Sì alla prosecuzione della linea ferroviaria Venezia- Treviso-Montebelluna-Feltre-Belluno

Anche per il prossimo anno, precisamente dal 13 dicembre 2009 all’11 dicembre 2010, gli utenti della ferrovia potranno usufruire della linea diretta che da Venezia arriva a Belluno via Treviso, Montebelluna, Feltre. Il percorso era stato attivato in via sperimentale lo scorso anno su precisa richiesta dei pendolari che in precedenza erano costretti nel tardo pomeriggio a cambiare più di un treno per percorrere la tratta. Su iniziativa dell’assessore Chisso, la giunta ha deliberato di impegnare la somma di 386.115 euro a favore di Trenitalia in qualità di spese per servizi ferroviari integrativi.

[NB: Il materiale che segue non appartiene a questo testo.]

(** * Presence registry and signaling relay of [server.js]

    A shallow embedding of the socket part of [src/server.js]: the two global
    maps [onlineUsers] and [userSocketMap], the function
    [getUniqueOnlineUsers], the registration callback of the ["connection"]
    listener and the eight per-socket event handlers.

    - JavaScript values that travel in event payloads are the type [JSVal].
    - A JavaScript [Map] is an association list in insertion order ([JSMap]):
      [Map.prototype.set] on a present key keeps the key's position, on an
      absent key appends; iteration follows the list.
    - A handler is a function from the socket, the payload and the registry
      state to either a thrown exception or the new state together with the
      list of effects it performed, in program order ([db.saveMessage],
      [socket.join], and the three ways of emitting).
    - socket.io's delivery rule for the three ways of emitting is the function
      [recipients] over the adapter's room table ([Transport]). *)

From Stdlib Require Import String Ascii List ZArith Bool Arith Lia DecimalString.
Import ListNotations.
Local Open Scope string_scope.
Local Open Scope list_scope.

Set Implicit Arguments.
Set Warnings "-register-all".

(* ------------------------------------------------------------------ *)
(** ** JavaScript values carried by events *)

(** Payloads arrive as parsed JSON.  Numbers are never computed with by the
    handlers, they are only stored or forwarded; the embedding carries the
    integers. *)
Inductive JSVal : Type :=
| VUndefined
| VNull
| VBool (b : bool)
| VNum (n : Z)
| VStr (s : string)
| VArr (items : list JSVal)
| VObj (fields : list (string * JSVal)).

Inductive Exn : Type :=
| TypeError (msg : string).

Inductive Result (A : Type) : Type :=
| Ok (a : A)
| Throw (e : Exn).

Arguments Ok {A} a.
Arguments Throw {A} e.

Definition bind {A B : Type} (r : Result A) (k : A -> Result B) : Result B :=
  match r with
  | Ok a => k a
  | Throw e => Throw e
  end.

Notation "x <- r ;; k" := (bind r (fun x => k))
  (at level 61, r at next level, right associativity).

(* ------------------------------------------------------------------ *)
(** ** [Map], as an insertion-ordered association list *)

Module JSMap.

Definition t (V : Type) : Type := list (string * V).

Section Ops.
Variable V : Type.

Definition empty : t V := [].

(** [m.get(k)]: [None] stands for [undefined]. *)
Fixpoint get (k : string) (m : t V) : option V :=
  match m with
  | [] => None
  | (k', v) :: rest => if String.eqb k k' then Some v else get k rest
  end.

(** [m.has(k)]. *)
Definition has (k : string) (m : t V) : bool :=
  match get k m with
  | Some _ => true
  | None => false
  end.

(** [m.set(k, v)]: a present key keeps its place, a new key goes last. *)
Fixpoint set (k : string) (v : V) (m : t V) : t V :=
  match m with
  | [] => [(k, v)]
  | (k', v') :: rest =>
      if String.eqb k k' then (k', v) :: rest else (k', v') :: set k v rest
  end.

(** [m.delete(k)]. *)
Definition delete (k : string) (m : t V) : t V :=
  filter (fun e => negb (String.eqb k (fst e))) m.

(** [m.keys()] and [Array.from(m.values())]. *)
Definition keys (m : t V) : list string := map fst m.
Definition values (m : t V) : list V := map snd m.

End Ops.

Arguments empty {V}.

End JSMap.

(* ------------------------------------------------------------------ *)
(** ** Property access, spread and truthiness *)

(** [v.k] for the property names the handlers read ([target], [room], [type],
    [callMode], [text], [image], [to], [offer], [answer], [candidate]): none
    of them is defined on the prototypes of strings, numbers, booleans or
    arrays, so only an object can answer with something else than
    [undefined].  Reading a property of [undefined] or [null] throws. *)
Definition get_prop (v : JSVal) (k : string) : Result JSVal :=
  match v with
  | VUndefined =>
      Throw (TypeError ("Cannot read properties of undefined (reading '" ++ k ++ "')"))
  | VNull =>
      Throw (TypeError ("Cannot read properties of null (reading '" ++ k ++ "')"))
  | VObj fields =>
      match JSMap.get k fields with
      | Some x => Ok x
      | None => Ok VUndefined
      end
  | _ => Ok VUndefined
  end.

Definition is_nullish (v : JSVal) : bool :=
  match v with
  | VUndefined | VNull => true
  | _ => false
  end.

Definition index_key (i : nat) : string :=
  NilEmpty.string_of_uint (Nat.to_uint i).

Fixpoint indexed (A : Type) (f : A -> JSVal) (i : nat) (l : list A)
  : list (string * JSVal) :=
  match l with
  | [] => []
  | x :: rest => (index_key i, f x) :: indexed f (S i) rest
  end.

(** The own enumerable properties copied by [{ ...v }]. *)
Definition spread (v : JSVal) : list (string * JSVal) :=
  match v with
  | VObj fields => fields
  | VArr items => indexed (fun x => x) 0 items
  | VStr s => indexed (fun c => VStr (String c EmptyString)) 0 (list_ascii_of_string s)
  | _ => []
  end.

(** [SameValueZero], the key comparison of [Map] and [Set].  Two objects or
    arrays parsed from different packets are never the same reference. *)
Definition same_value_zero (a b : JSVal) : bool :=
  match a, b with
  | VUndefined, VUndefined => true
  | VNull, VNull => true
  | VBool x, VBool y => Bool.eqb x y
  | VNum x, VNum y => Z.eqb x y
  | VStr x, VStr y => String.eqb x y
  | _, _ => false
  end.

Nuovo incrocio della strada ferrata a Santa Croce del Lago

Ammonta a 2 milioni di euro il costo dei lavori per creare un nuovo incrocio nella stazione ferroviaria di Santa croce del lago a Farra d’Alpago. «Ringrazio il collega Renato Chisso – sottolinea Oscar De Bona – che si è impegnato anche in questo progetto per cercare di rendere più fruibili i servizi dei treni e più scorrevoli le comunicazioni ferroviarie in provincia di Belluno. Sicché la giunta regionale, affinché l’opera possa essere realizzata, ha  predisposto un protocollo d’intesa tra la Regione, il Comune di Farra e  Rete ferroviaria italiana spa e ha provveduto a impegnare la somma di 500 mila euro a favore dei Rfi nel bilancio 2009, mentre i restanti 1.500.000 rientreranno in quello del 2010». Il posto d’incrocio a Santa Croce del Lago è un intervento necessario in quanto la linea Conegliano – Ponte nelle Alpi, lunga circa 40 km, è a semplice binario e non è elettrificata. Per questo offre attualmente una unica possibilità di incrocio tra treni provenienti da direzioni opposte solamente nella stazione di Vittorio Veneto, posta a circa 14 km da Conegliano ed a circa 26 km da Ponte nelle Alpi. Al fine di consentire l’aumento della capacità della linea e la possibilità quindi di incrementare la frequenza di passaggio dei treni, nonché di realizzare una adeguata flessibilità del servizio ferroviario.